Let’s assume, for the moment, that you’ve just inherited a diamond mine. You can afford any car you like, and the latest, 2005-spec Dodge SRT-10 is in the frame. Should you sign the cheque? Possibly, but first there’s a burning question you must answer, one which will massively affect your ownership experience: do you want the car for itself or for the promise of its performance?
This is a question buyers of fast cars should always ask themselves, though they rarely do. But it’s especially important in the special case of Dodge’s thundering 8.3-litre roadster because it completely governs whether you’ll end up loving the car or loathing it.
Before you answer, let me explain why it matters so much.
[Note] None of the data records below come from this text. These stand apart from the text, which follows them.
(** * Tic-tac-toe online: the game engine and the room endpoints of app.py

    A shallow embedding of [tic-tak online/app.py]: the class
    [TicTacToeGame] (board, turn, winner, statistics notification) and the
    Flask routes that drive rooms and games over the module-level
    dictionaries [games], [rooms], [ACTIVE_SESSIONS] and
    [game_completion_times].

    Python values are modelled as follows.
    - A Python [int] is a [Z]; [None] next to an int is [option Z].
    - A Python list is a [list]; indexing follows Python: an index [i] with
      [-len <= i < len] is valid (negative ones count from the end), any
      other index raises [IndexError].
    - A dict keyed by strings is a [gmap string _].
    - An exception is the [Raise] branch of the result type [res].
    - The cell indices of a move arrive in the JSON body of the request
      and are not checked before they index the board.  Most of this file
      follows the moves whose indices are integers; [value] below is the
      whole range of what the body can hold, and
      [TicTacToeGame.make_move_json] is the method on that range.
    - [time.time()] and [uuid.uuid4()] are inputs of the routes that read
      them; time is counted in whole units. *)

From Stdlib Require Import ZArith String Bool Lia.
From stdpp Require Import base option numbers list strings gmap.

Local Open Scope string_scope.
Local Open Scope list_scope.
Local Open Scope Z_scope.

(** ** Exceptions and results *)

Inductive exn := IndexError | KeyError | TypeError.

Inductive res (A : Type) :=
| Ok (a : A)
| Raise (e : exn).
Arguments Ok {A} a.
Arguments Raise {A} e.

#[global] Instance res_ret : MRet res := λ A a, Ok a.
#[global] Instance res_bind : MBind res := λ A B k m,
  match m with
  | Ok a => k a
  | Raise e => Raise e
  end.

(** ** Python list indexing *)

(** The position a Python index denotes in a list of length [n]. *)
Definition py_index (n : nat) (i : Z) : option nat :=
  if bool_decide (0 ≤ i < Z.of_nat n) then Some (Z.to_nat i)
  else if bool_decide (- Z.of_nat n ≤ i < 0) then Some (Z.to_nat (i + Z.of_nat n))
  else None.

(** [l[i]] *)
Definition getitem {A} (l : list A) (i : Z) : res A :=
  match py_index (length l) i ≫= (l !!.) with
  | Some x => Ok x
  | None => Raise IndexError
  end.

(** [l[i] = x] *)
Definition setitem {A} (l : list A) (i : Z) (x : A) : res (list A) :=
  match py_index (length l) i with
  | Some k => Ok (<[k:=x]> l)
  | None => Raise IndexError
  end.

(** What [json] decodes a value of a request body to: [None], a [bool],
    an [int], a [float], a [str], a [list] or a [dict].  Of a float, a
    list and a dict only the type matters here. *)
Inductive value :=
| VNone
| VBool (b : bool)
| VInt (i : Z)
| VFloat
| VStr (s : string)
| VList
| VDict.

(** The integer a value stands for as the index of a list: an [int] is
    itself, a [bool] is the int 1 or 0; with any other value the
    subscription raises [TypeError]. *)
Definition as_index (v : value) : res Z :=
  match v with
  | VInt i => Ok i
  | VBool b => Ok (Z.b2z b)
  | VNone | VFloat | VStr _ | VList | VDict => Raise TypeError
  end.

(** [l[v]] *)
Definition getitem_value {A} (l : list A) (v : value) : res A :=
  i ← as_index v; getitem l i.

(** [l[v] = x] *)
Definition setitem_value {A} (l : list A) (v : value) (x : A) : res (list A) :=
  i ← as_index v; setitem l i x.

(** [all(f(x) for x in xs)]: stops at the first false element. *)
Fixpoint all_ {A} (f : A → res bool) (xs : list A) : res bool :=
  match xs with
  | [] => Ok true
  | x :: xs' => b ← f x; if b : bool then all_ f xs' else Ok false
  end.

(** [a or b]: [b] is looked at only when [a] is false. *)
Definition or_ (a b : res bool) : res bool :=
  x ← a; if x : bool then Ok true else b.

(** [range(3)] *)
Definition range3 : list Z := [0; 1; 2].

(** ** The statistics store (users.json) *)

(** The [result] argument of [update_user_stats]: 'win', 'loss', 'draw'. *)
Inductive result := win | loss | draw.

(** One call [update_user_stats(username, result)]. *)
Definition notification : Type := string * result.

Record user := {
  password : string;
  wins : Z;
  losses : Z;
  draws : Z;
  games_played : option Z   (* read with .get('games_played', 0) *)
}.

Definition update_user_stats (username : string) (r : result)
    (users : gmap string user) : gmap string user :=
  match users !! username with
  | None => users
  | Some u =>
      let u1 :=
        match r with
        | win => {| password := password u; wins := wins u + 1; losses := losses u;
                    draws := draws u; games_played := games_played u |}
        | loss => {| password := password u; wins := wins u; losses := losses u + 1;
                     draws := draws u; games_played := games_played u |}
        | draw => {| password := password u; wins := wins u; losses := losses u;
                     draws := draws u + 1; games_played := games_played u |}
        end in
      <[username := {| password := password u1; wins := wins u1; losses := losses u1;
                       draws := draws u1;
                       games_played := Some (default 0 (games_played u1) + 1) |}]> users
  end.

(** The calls of one [update_stats], applied to the store in order. *)
Definition record_all (ns : list notification) (users : gmap string user) : gmap string user :=
  foldl (λ us n, update_user_stats n.1 n.2 us) users ns.

(** ** class TicTacToeGame *)

Module TicTacToeGame.

(** An entry of [self.players]: [{'id': .., 'username': ..}]. *)
Record player := { id : Z; username : string }.

(** [self.winner] when it is not [None]: a player id or 'draw'. *)
Inductive winner_value := Player (p : Z) | Draw.

#[global] Instance winner_value_eq_dec : EqDecision winner_value.
Proof. solve_decision. Defined.

Record t := {
  board : list (list string);
  players : list player;
  current_player : Z;
  game_id : string;
  winner : option winner_value;
  game_over : bool
}.

(** The empty cell, [''] *)
Definition blank : string := EmptyString.

(** [__init__] *)
Definition init (game_id : string) : t :=
  {| board := replicate 3 (replicate 3 blank);
     players := [];
     current_player := 0;
     game_id := game_id;
     winner := None;
     game_over := false |}.

(** [add_player]: the new list of players and the value returned. *)
Definition add_player (self : t) (username : string) : t * option Z :=
  if bool_decide (Z.of_nat (length (players self)) < 2) then
    let player_id := Z.of_nat (length (players self)) in
    ({| board := board self;
        players := players self ++ [{| id := player_id; username := username |}];
        current_player := current_player self;
        game_id := game_id self;
        winner := winner self;
        game_over := game_over self |}, Some player_id)
  else (self, None).
(** ** The model is causal, and a failure is final *)

(** The outputs for a prefix of the samples do not depend on what
    follows: if the model returns on [p ++ q], it returns on [p] the first
    [len(p)] of those outputs.  And an exception raised on [p] is raised
    on every extension of [p]: no partial result is ever returned. *)
Theorem fpga_prefix (p q : list Z) (n : Z) (mr : bool) (eb : Z) :
  (forall out,
      fpga_moving_integrator (p ++ q) n mr eb = Ok out ->
      fpga_moving_integrator p n mr eb = Ok (firstn (length p) out))
  /\ (forall e,
         fpga_moving_integrator p n mr eb = Raise e ->
         fpga_moving_integrator (p ++ q) n mr eb = Raise e).
Proof.
  unfold fpga_moving_integrator.
  assert (E : run (p ++ q) n mr eb
              = (st <- run p n mr eb ;; foldM (body n mr eb) q st)).
  { unfold run. destruct (init n) as [st0|]; [|reflexivity]. cbn [bind].
    apply foldM_app. }
  rewrite E. destruct (run p n mr eb) as [st|e0] eqn:R; cbn [bind].
  - split; [|discriminate]. intros out H.
    destruct (foldM (body n mr eb) q st) as [st'|] eqn:F; [|discriminate].
    cbn [bind] in H. injection H as <-.
    destruct (foldM_body_result _ _ _ _ _ _ F) as (more & Hm & _).
    rewrite Hm. f_equal.
    rewrite <- (run_result_length _ _ _ _ _ R).
    rewrite firstn_app, Nat.sub_diag, firstn_all. cbn [firstn].
    rewrite app_nil_r. reflexivity.
  - split; [discriminate|]. intros e H. exact H.
Qed.

(** ** The contents of the shift register *)

Lemma register_step (n : Z) (p : list Z) (s : Z) :
  1 <= n ->
  exists old,
    deque_pop (map Int (window n p)
               ++ repeat (Float fzero) (Z.to_nat n - length p))
    = Ok (old,
          map Int (firstn (Z.to_nat n - 1) (rev p))
          ++ repeat (Float fzero) (Z.to_nat n - length (p ++ [s]))).
Proof.
  intros Hn. rewrite length_app. cbn [length].
  destruct (Nat.lt_ge_cases (length p) (Z.to_nat n)) as [Lt|Ge].
  - assert (Hw : window n p = rev p).
    { unfold window. apply firstn_all2. rewrite length_rev. lia. }
    assert (Hw' : firstn (Z.to_nat n - 1) (rev p) = rev p).
    { apply firstn_all2. rewrite length_rev. lia. }
    assert (Hz : repeat (Float fzero) (Z.to_nat n - length p)
                 = repeat (Float fzero) (Z.to_nat n - (length p + 1))
                   ++ [Float fzero]).
    { replace (Z.to_nat n - length p)%nat
        with (S (Z.to_nat n - (length p + 1))) at 1 by lia.
      apply repeat_cons. }
    rewrite Hz, app_assoc, deque_pop_snoc, Hw, Hw'.
    eexists. reflexivity.
  - replace (Z.to_nat n - length p)%nat with 0%nat by lia.
    replace (Z.to_nat n - (length p + 1))%nat with 0%nat by lia.
    cbn [repeat]. rewrite !app_nil_r.
    assert (Hk : (Z.to_nat n - 1 < length (rev p))%nat)
      by (rewrite length_rev; lia).
    assert (Hw : window n p
                 = firstn (Z.to_nat n - 1) (rev p)
                   ++ [nth (Z.to_nat n - 1) (rev p) 0]).
    { unfold window.
      replace (Z.to_nat n) with (S (Z.to_nat n - 1)) at 1 by lia.
      apply firstn_S_nth. exact Hk. }
    rewrite Hw, map_app. cbn [map]. rewrite deque_pop_snoc.
    eexists. reflexivity.
Qed.

(** In every state the loop reaches, for [integration >= 1] and any
    samples at all, the register holds the last [integration] samples,
    the most recent first, followed by the zeros that have not been
    shifted out yet. *)
Theorem register_contents (p : list Z) (n : Z) (mr : bool) (eb : Z)
    (st : state) :
  1 <= n -> run p n mr eb = Ok st ->
  sreg st = map Int (window n p)
            ++ repeat (Float fzero) (Z.to_nat n - length p).
Proof.
  intros Hn. revert st.
  induction p as [|s p IH] using rev_ind; intros st H.
  - rewrite run_nil, init_ok in H by lia. injection H as <-.
    exact (proj1 (state_after_init n ltac:(lia))).
  - rewrite run_snoc in H.
    destruct (run p n mr eb) as [st0|] eqn:R; [|discriminate].
    cbn [bind] in H.
    destruct (body_update _ _ _ _ _ _ H) as (st1 & v & Hu & _ & ->).
    cbn [sreg].
    destruct (update_result _ _ _ Hu) as (old & rest & Hp & Hs & _).
    rewrite (IH st0 eq_refl) in Hp.
    destruct (register_step n p s Hn) as (old' & Hp').
    rewrite Hp' in Hp. injection Hp as _ <-.
    rewrite Hs, window_snoc by exact Hn. reflexivity.
Qed.

Lemma register_contents_witness :
  exists st,
    run [5; 6; 7; 8] 3 false 0 = Ok st
    /\ sreg st = map Int (window 3 [5; 6; 7; 8])
                 ++ repeat (Float fzero) (Z.to_nat 3 - length [5; 6; 7; 8]).
Proof.
  eexists. split; [vm_compute; reflexivity|].
  apply (register_contents [5; 6; 7; 8] 3 false 0); [lia|].
  vm_compute. reflexivity.
Defined.

Lemma fpga_prefix_witness :
  fpga_moving_integrator [1; 2; 3] 2 false 1
  = Ok (firstn (length [1; 2; 3])
          [dyadic 1 (-1); dyadic 3 (-1); dyadic 5 (-1); dyadic 7 (-1);
           dyadic 9 (-1)]).
Proof.
  apply (proj1 (fpga_prefix [1; 2; 3] [4; 5] 2 false 1)).
  vm_compute. reflexivity.
Defined.
Lemma update_uri_world old new u w :
  fs (update_uri old new u w).2 = fs w
  ∧ journal (update_uri old new u w).2 = journal w.
Proof.
  unfold update_uri. destruct (urlsplit u) as [parts|e]; [|done].
  case_bool_decide; [|done].
  unfold bind, file_exists, bind, os_path_exists, gets, print, modify, ret. simpl.
  by case_bool_decide.
Qed.

Lemma update_uri_raises old new u w e :
  (update_uri old new u w).1 = Raise e → e = ValueError.
Proof.
  unfold update_uri. destruct (urlsplit u) as [parts|e'] eqn:Hsplit.
  - case_bool_decide; [|done].
    unfold bind, file_exists, bind, os_path_exists, gets, print, modify, ret. simpl.
    by case_bool_decide.
  - simpl. intros [= <-]. by apply (urlsplit_raises u).
Qed.

Lemma lookup_attrib_at r t key :
  lookup_at r t ≫= (λ e, attrib e !! key) = attrib_at r t ≫= (.!! key).
Proof. unfold attrib_at. by destruct (lookup_at r t). Qed.

Lemma proxy_after_id r t id' :
  lookup_at r (modify_at (set_attrib "id" id') r t) ≫= (λ e, attrib e !! "proxy-id")
  = attrib_at r t ≫= (.!! "proxy-id").
Proof.
  rewrite lookup_attrib_at, attrib_at_modify, decide_True by done.
  destruct (attrib_at r t) as [a|]; [|done]. simpl. by rewrite lookup_insert_ne.
Qed.

(** One turn of the loop over the assets, step by step. *)
Lemma update_asset_run old new r t w :
  update_asset old new r (t, w) =
    match attrib_at r t ≫= (.!! "id") with
    | None => (Raise (KeyError "id"), (t, w))
    | Some id =>
        match update_uri old new id w with
        | (Raise e, w1) => (Raise e, (t, w1))
        | (Ok id', w1) =>
            let t1 := modify_at (set_attrib "id" id') r t in
            match attrib_at r t ≫= (.!! "proxy-id") with
            | Some proxy =>
                if bool_decide (proxy ≠ "") then
                  match update_uri old new proxy w1 with
                  | (Raise e, w2) => (Raise e, (t1, w2))
                  | (Ok proxy', w2) =>
                      (Ok tt, (modify_at (set_attrib "proxy-id" proxy') r t1, w2))
                  end
                else (Ok tt, (t1, w1))
            | None => (Ok tt, (t1, w1))
            end
        end
    end.
Proof.
  unfold update_asset, bind, attrib_getitem, in_world, attrib_setitem, Element_get,
    modify, gets, ret.
  rewrite !lookup_attrib_at.
  destruct (attrib_at r t ≫= (.!! "id")) as [id|] eqn:Hid; [|done].
  destruct (update_uri old new id w) as [[id'|e] w1]; [|done]. cbv zeta.
  rewrite !proxy_after_id.
  destruct (attrib_at r t ≫= (.!! "proxy-id")) as [proxy|] eqn:Hproxy; [|done]. simpl.
  case_bool_decide; [|done]. rewrite proxy_after_id, Hproxy.
  by destruct (update_uri old new proxy w1) as [[proxy'|e] w2].
Qed.
Lemma run_keeps {A : Type} (f : Event -> bool) (w : World) (p : Prog A)
      (h : Trace) :
  existsb f h = true -> existsb f (fst (run w p h)) = true.
Proof.
  intros H. destruct (run_extends w p h) as [t Ht].
  rewrite Ht, existsb_app, H. reflexivity.
Qed.

(** ** The post-job upload step *)

Lemma pushEnabled_spec (i : Inputs) :
  pushEnabled i = true <->
  skipPush i <> "true" /\ (signingKey i <> "" \/ authToken i <> "").
Proof.
  unfold pushEnabled.
  destruct (String.eqb_spec (skipPush i) "true");
    destruct (String.eqb_spec (signingKey i) "");
    destruct (String.eqb_spec (authToken i) ""); simpl; split;
    try discriminate; try tauto; auto.
Qed.

Ltac open_prog :=
  unfold sync, await, call, emit, noAwait, reportFailure;
  cbn [run bind tryCatch fst snd app].

Lemma upload_enabled (w : World) (i : Inputs) (dn : string) :
  pushEnabled i = true ->
  existsb (isPushStep dn) (trace w (upload i dn)) = true.
Proof.
  unfold pushEnabled, trace, upload. intros H.
  apply andb_prop in H as [Hs Hc]. apply negb_true_iff in Hs.
  rewrite Hs, Hc.
  destruct (String.eqb (useDaemon i) "true").
  - unfold stopDaemon. open_prog. apply run_keeps. reflexivity.
  - unfold pushPaths. open_prog. apply run_keeps.
    cbn. now rewrite String.eqb_refl.
Qed.

Lemma upload_disabled (w : World) (i : Inputs) (dn : string) :
  pushEnabled i = false ->
  run w (upload i dn) [] =
  ([Out (StartGroup "Cachix: push");
    Out (Info (if String.eqb (skipPush i) "true"
               then "Pushing is disabled as skipPush is set to true"
               else "Pushing is disabled as signingKey nor authToken are set (or are empty?) in your YAML file."));
    Out EndGroup], Ok tt).
Proof.
  unfold pushEnabled, upload. intros H.
  destruct (String.eqb (skipPush i) "true"); [reflexivity|].
  simpl in H. rewrite H. reflexivity.
Qed.

Lemma upload_attempts_when_enabled (w : World) (i : Inputs) (dn : string) :
  pushEnabled i = true -> pushAttempt i dn (trace w (upload i dn)).
Proof.
  unfold pushEnabled, pushAttempt, trace, upload. intros H.
  apply andb_prop in H as [Hs Hc]. apply negb_true_iff in Hs.
  rewrite Hs, Hc.
  destruct (String.eqb (useDaemon i) "true").
  - unfold stopDaemon. open_prog.
    match goal with
    | |- context [w ?X ?h (GetEnv ?k)] => set (dd := w X h (GetEnv k))
    end.
    match goal with
    | |- context [w ?X ?h (ReadFile ?p ?enc)] =>
        destruct (w X h (ReadFile p enc)) as [content|e]
    end; open_prog;
      [|exists dd, (Rejected e), (Ok tt), (Ok tt); reflexivity].
    match goal with
    | |- context [w ?X ?h (NewTail ?p ?b)] =>
        destruct (w X h (NewTail p b)) as [[]|e]
    end; open_prog;
      [|exists dd, (Ok content), (Rejected e), (Ok tt); reflexivity].
    match goal with
    | |- context [w ?X ?h (Kill ?p ?sg)] =>
        destruct (w X h (Kill p sg)) as [[]|e]
    end; open_prog;
      [exists dd, (Ok content), (Ok tt), (Ok tt)
      |exists dd, (Ok content), (Ok tt), (Rejected e)]; reflexivity.
  - unfold pushPaths, pushHelperCall. open_prog.
    match goal with
    | |- context [w ?X ?h (Exec ?a ?b)] =>
        destruct (w X h (Exec a b)) as [[]|e]
    end; open_prog; eexists; reflexivity.
Qed.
If you’re buying this car on the basis of its 190mph top speed and sub-four second 0-60mph time, thinking it’s going to be blindingly quick wherever you go in Britain and Europe, you have a major disappointment in store. Any car this wide, in which you sit this low, with a bonnet this long, which weighs this much, whose gearbox action is this slow and whose overall gearing is this tall, cannot be the fastest thing on the roads of Britain.
On the other hand, if you love and understand big American cars, if you enjoy the challenge of deploying enormous torque, if you even get pleasure from the simple act of firing up an engine with that much capacity and that many cylinders, then this Dodge SRT-10 could be ideal. However, you’d better get on the phone fast. DaimlerChrysler has fewer than 20 SRT-10s to sell in the UK next year. And ring your accountant, too: the on-road price is an eye-watering £77,500, at least £30,000 bigger than the tag just announced for the (admittedly lower-powered) Chevrolet Corvette.
However, when you settle into the Dodge to drive, your thoughts will not be on money. Funnily enough, I found myself thinking of this as a massively powerful, hugely updated big Healey: same long nose, same feeling of size, same ultra-low seating position. And the interior reminds you of a very big Mazda MX-5: no challenge or confusion in the cockpit layout, and mainstream manufacturer quality in the materials and fittings.
The cockpit itself is bigger than that of the first- and second-generation models, mainly because a longer wheelbase allows a couple more inches of cockpit length. It’s comfortable now, though still snug, mainly because your backside is lower than the fat side-sills that contain the car’s exhaust side-pipes. When you’ve been going for it, or even crawling around town, the sills get really hot, and there’s a pervading smell of cooking composite, but Dodge swears the system is durable.
It would have been easy enough, on our day out with this SRT-10, to obey the cliché – to find a test track and paint it black with the rear tyres. As seen on TV. However, real people will buy this car, and they’ll want to know it has a practical soul. So we pointed its nose for London, for a day of reality checking.
The engine starts instantly and runs with a flat, even rumble, not the ‘woofle’ of a V8. It’s obviously big: the car rocks to the left when you blip the throttle, yet the response is surprisingly quick and crisp – I’d have expected a mighty flywheel tied to the end of this engine, but there’s little sign of it. A push on the heavy, long-travel clutch, snick the heavy, short-throw gearlever forward into first, and we’re away. Clutch bite is progressive, and the car ambles off the mark. It drives easily at low revs.